Cindi Bigelow has been CEO of Bigelow Tea since 2005. Her grandmother, Ruth Campbell Bigelow, founded the company in 1945 after losing all of her assets in the Great Depression. Ruth Bigelow felt that there was very little quality tea in the United States at that time and found an old colonial recipe that she used to brew tea in her new enterprise.
Ms. Bigelow reflected on the history of the company and the struggles that come with beginning a small family business. Today, Bigelow Tea is the No. 1 specialty tea company in the United States and remains entirely family-owned.
Bigelow also discussed the high standards for quality and responsible sourcing that Bigelow Tea maintains, as well as its environmental impact.
“I’ve been to some wonderful, wonderful places sourcing the tea and I think that’s important especially for younger audiences and tea drinkers. Previous and older generations weren’t as concerned about the sourcing. They certainly wanted a good product and they wanted it for a good price, but they didn’t think as much about sourcing. I think the younger consumer really wants to know, ‘Where is that product coming from?’” she said.
Bigelow has traveled all over the world visiting tea gardens to approve quality of tea and the fair and equitable treatment of employees at these sources. Most of the teas that Bigelow Tea Company sells are Fair Trade certified, though the company doesn’t advertise that because it requires additional fees. Bigelow was particularly impacted by her trip to Sri Lanka, which provides great variations and selections of tea. These gardens are located at the tops of the mountains, and the country is known for paying the highest wages to tea leaf pickers.
Bigelow Tea is also devoted to supporting sustainable practices, both in their sources and in their own company headquarters. The “Steep” line, sold at Colgate, is 100 percent organic. The company also supports an active compost program, seeks to minimize waste, runs a community garden and utilizes solar panels. Another company hallmark is its commitment to charity. The business has raised over $1.2 million through the Bigelow Tea Community Challenge that takes place annually.
Overall, students enjoyed Ms. Bigelow’s explanation of the company and its practices.
“It was awesome how Colgate is the first place they are trying out their Steep Tea [brand]. It was really interesting to hear how they make tea and where it comes from because I believe in fair trade,” sophomore Taylor Washing said.

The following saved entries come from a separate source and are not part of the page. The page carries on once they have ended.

(** C10 on the small kernel: the handle 0 that [mmg2d_init] hands out at
    the start of the program is no handle of the other two files, whose
    tables a call of the planar file leaves as they were. *)
Lemma C10_tables_disjoint_witness :
  let w := toy_boot [] [] in
  let w2 := (Mmg2d.mmg2d_init w).2 in
  (Mmg2d.validate_handle_2d 0 w2).1 = 1 ∧
  (Mmg3d.validate_handle 0 w2).1 = 0 ∧
  (Mmgs.validate_handle_s 0 w2).1 = 0 ∧
  tables_3d (Mmg2d.exec (Mmg2d.Set_mesh_size 0 4 2 0 4) w2).2
  = tables_3d w2 ∧
  tables_s (Mmg2d.exec (Mmg2d.Set_mesh_size 0 4 2 0 4) w2).2
  = tables_s w2 ∧
  tables_3d w = tables_3d w2 ∧
  (Mmg3d.mmg3d_get_available_handles w).1
  = (Mmg3d.mmg3d_get_available_handles w2).1.
Proof.
  cbv zeta.
  destruct (@C10_tables_disjoint ToyK _ _ _)
    as (F2 & _ & _ & Hreads & Hboot).
  destruct (Hboot (toy_heap []) (toy_kernel []) 0) as (V3 & Vs & _).
  split; [by vm_compute |].
  split; [exact V3 |].
  split; [exact Vs |].
  split; [apply F2 |].
  split; [apply F2 |].
  assert (tables_3d (toy_boot [] [])
          = tables_3d (Mmg2d.mmg2d_init (toy_boot [] [])).2) as E
    by (by vm_compute).
  split; [exact E |].
  destruct (Hreads (toy_boot [] []) (Mmg2d.mmg2d_init (toy_boot [] [])).2)
    as (_ & H3 & _).
  by apply H3.
Defined.
(** * Further properties of the wrappers *)

(** ** Tidy tables *)

Lemma tidy_memset : tidy memset_zero.
Proof.
  intros e He. left. unfold memset_zero in He.
  by apply elem_of_replicate in He as [-> _].
Qed.

Lemma alter_out_of_range {A} (f : A → A) (l : list A) (i : nat) :
  (length l ≤ i)%nat → alter f i l = l.
Proof.
  intros Hi. apply list_eq. intros j.
  destruct (decide (i = j)) as [<- | Hne].
  - rewrite list_lookup_alter_eq. by rewrite (lookup_ge_None_2 l i).
  - by rewrite list_lookup_alter_ne.
Qed.

Lemma elem_of_set_entry t i m s a e :
  e ∈ set_entry t i m s a → e ∈ t ∨ e = mkEntry m s a.
Proof.
  destruct (decide (Z.to_nat i < length t)%nat) as [Hi | Hi].
  - rewrite set_entry_insert by done. intros He.
    apply list_elem_of_lookup in He as [j Hj].
    destruct (decide (j = Z.to_nat i)) as [-> | Hne].
    + rewrite list_lookup_insert_eq in Hj by done. right. congruence.
    + rewrite list_lookup_insert_ne in Hj by done. left.
      by eapply list_elem_of_lookup_2.
  - unfold set_entry. intros He. left.
    rewrite !alter_out_of_range in He; [done | | |];
      rewrite ?length_alter; lia.
Qed.

Lemma tidy_set_entry t i m s a :
  tidy t →
  (m = NULL ∧ s = NULL ∧ a = 0) ∨ (a = 1 ∧ m ≠ NULL) →
  tidy (set_entry t i m s a).
Proof.
  intros Ht Hn e He. apply elem_of_set_entry in He as [He | ->].
  - by apply Ht.
  - destruct Hn as [(-> & -> & ->) | Hn]; [by left | by right].
Qed.

Lemma tidy_entry_at t i :
  tidy t →
  entry_at t i = zero_entry
  ∨ (active (entry_at t i) = 1 ∧ mesh (entry_at t i) ≠ NULL).
Proof.
  intros Ht. unfold entry_at.
  destruct (t !! Z.to_nat i) as [e|] eqn:He; [| by left].
  apply Ht. by eapply list_elem_of_lookup_2.
Qed.

Lemma tidy_slot_valid t h : tidy t → slot_valid t h = 0 ∨ slot_valid t h = 1.
Proof.
  intros Ht. unfold slot_valid. destruct (_ || _); [by left |].
  destruct (tidy_entry_at t h Ht) as [-> | [-> _]]; [by left | by right].
Qed.

(** Taking a zeroed slot and giving it back leaves the table as it
    was. *)
Lemma set_entry_undo t i m s a :
  0 ≤ i → entry_at t i = zero_entry → (Z.to_nat i < length t)%nat →
  set_entry (set_entry t i m s a) i NULL NULL 0 = t.
Proof.
  intros Hi Hz Hlt.
  rewrite (set_entry_insert (set_entry _ _ _ _ _))
    by by rewrite length_set_entry.
  rewrite set_entry_insert by done. rewrite list_insert_insert_eq.
  apply list_insert_id. unfold entry_at in Hz.
  destruct (t !! Z.to_nat i) as [e|] eqn:He; [by simplify_eq/= |].
  apply lookup_ge_None in He. lia.
Qed.

Lemma slot_valid_range t h : slot_valid t h ≠ 0 → 0 ≤ h < MAX_HANDLES.
Proof.
  unfold slot_valid. intros Hv.
  destruct (Z.ltb_spec h 0); [done |].
  destruct (Z.geb_spec h MAX_HANDLES); [done | lia].
Qed.

Lemma slot_valid_active t h :
  slot_valid t h ≠ 0 → active (entry_at t h) = slot_valid t h.
Proof. unfold slot_valid. by destruct (_ || _). Qed.

Lemma prefix_full_memset : prefix_full memset_zero 0.
Proof.
  intros j Hj. unfold entry_at.
  destruct (memset_zero !! Z.to_nat j) as [e|] eqn:He; simpl.
  - apply lookup_replicate in He as [-> _]. simpl. lia.
  - lia.
Qed.


(** ** Framing the allocator *)

Lemma preserves_heap_kcall {K A} (f : K → A * K) :
  preserves (@heap K) (kcall f).
Proof. intros w. unfold kcall. by destruct (f (kernel w)). Qed.

Lemma preserves_heap_kdo {K} (f : K → K) : preserves (@heap K) (kdo f).
Proof. by intros w. Qed.

Lemma preserves_heap_kcall_mem {K A} (f : Heap → K → A * K) :
  preserves (@heap K) (kcall_mem f).
Proof. intros w. unfold kcall_mem. by destruct (f (heap w) (kernel w)). Qed.

#[global] Hint Resolve preserves_heap_kcall preserves_heap_kdo
  preserves_heap_kcall_mem : frame.

(** ** Reading what was written *)

Lemma bytes_fill_block cs : ∀ i b, bytes (fill_block i cs b) = bytes b.
Proof. induction cs as [|c cs IH]; intros i b; [done |]. simpl. by rewrite IH. Qed.

Lemma cells_fill_block cs : ∀ i b j,
  cells (fill_block i cs b) !! j
  = if bool_decide (i ≤ j < i + Z.of_nat (length cs))
    then cs !! Z.to_nat (j - i) else cells b !! j.
Proof.
  induction cs as [|c cs IH]; intros i b j.
  - simpl. case_bool_decide; [lia | done].
  - cbn [fill_block length]. rewrite IH. cbn [cells].
    destruct (decide (j = i)) as [-> | Hne].
    + rewrite bool_decide_eq_false_2 by lia.
      rewrite bool_decide_eq_true_2 by lia.
      rewrite lookup_insert_eq. by rewrite Z.sub_diag.
    + rewrite lookup_insert_ne by done.
      repeat case_bool_decide; try lia; [| done].
      replace (Z.to_nat (j - i)) with (S (Z.to_nat (j - (i + 1)))) by lia.
      done.
Qed.

(** After the kernel has written the array [cs] through [p], cell [i]
    holds element [i]. *)
Lemma load_fill_eq p cs h (i : nat) c :
  is_Some (live h !! p) → cs !! i = Some c →
  load p (Z.of_nat i) (fill p cs h) = Some c.
Proof.
  intros [b Hb] Hc. unfold load. rewrite live_fill, lookup_alter_eq, Hb.
  simpl. rewrite cells_fill_block.
  rewrite bool_decide_eq_true_2
    by (apply lookup_lt_Some in Hc; lia).
  by rewrite Z.sub_0_r, Nat2Z.id.
Qed.

Lemma live_fill_ne p q cs h : p ≠ q → live (fill q cs h) !! p = live h !! p.
Proof. intros Hne. by rewrite live_fill, lookup_alter_ne. Qed.

Lemma live_free_ne p q h : p ≠ q → live (free q h) !! p = live h !! p.
Proof.
  intros Hne. rewrite live_free. destruct (q =? NULL); [done |].
  by rewrite lookup_delete_ne.
Qed.

Lemma load_fill_ne p q i cs h : p ≠ q → load p i (fill q cs h) = load p i h.
Proof. intros Hne. unfold load. by rewrite live_fill_ne. Qed.

Lemma load_free_ne p q i h : p ≠ q → load p i (free q h) = load p i h.
Proof. intros Hne. unfold load. by rewrite live_free_ne. Qed.

(** The byte size a live block was requested with. *)
Lemma bytes_fill p q cs h :
  bytes <$> live (fill q cs h) !! p = bytes <$> live h !! p.
Proof.
  rewrite live_fill. destruct (decide (q = p)) as [-> | Hne].
  - rewrite lookup_alter_eq. destruct (live h !! p); [| done].
    simpl. by rewrite bytes_fill_block.
  - by rewrite lookup_alter_ne.
Qed.

Lemma bytes_store p q i c h :
  bytes <$> live (store q i c h) !! p = bytes <$> live h !! p.
Proof.
  rewrite live_store. destruct (decide (q = p)) as [-> | Hne].
  - rewrite lookup_alter_eq. by destruct (live h !! p).
  - by rewrite lookup_alter_ne.
Qed.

Students also appreciated the strong ethics of the company.
“I think that Cindi Bigelow is a confident CEO and President who really does a wonderful job emphasizing the family focus of Bigelow Tea. She truly seems to care for every single one of her employees, as she refers to them all as family. Bigelow Tea definitely stands out compared to the other main tea companies in the United States, and her talk inspired me to support Bigelow Tea even more,” sophomore Matt Leo said.
Ms. Bigelow offered valuable advice to Colgate students interested in running a business.
“In terms of entrepreneurship, I think you have to make sure you have a product or a service that is in some way unique to the area, unique to the consumer, something that you believe in. And if you believe in it and know that you’ve got something that’s special in its own way – it could be a service or a product – then you absolutely just have to go up mountains,” she said.
On the topic of being a female CEO, when only approximately 23 percent of CEOs of large companies internationally are female, Ms. Bigelow recommended trying to take gender out of the equation.
“I highly recommend that you don’t think of yourself as a female. I think that pigeon holes you. Yeah, I’m a female, clearly, but when I’m speaking I don’t think of myself as a female. I think of myself as a passionate leader who believes in their mission, and so that’s what I would recommend for young women … If you treat yourself the way you need to be treated, [other people] will treat you the way you need to be treated,” she said.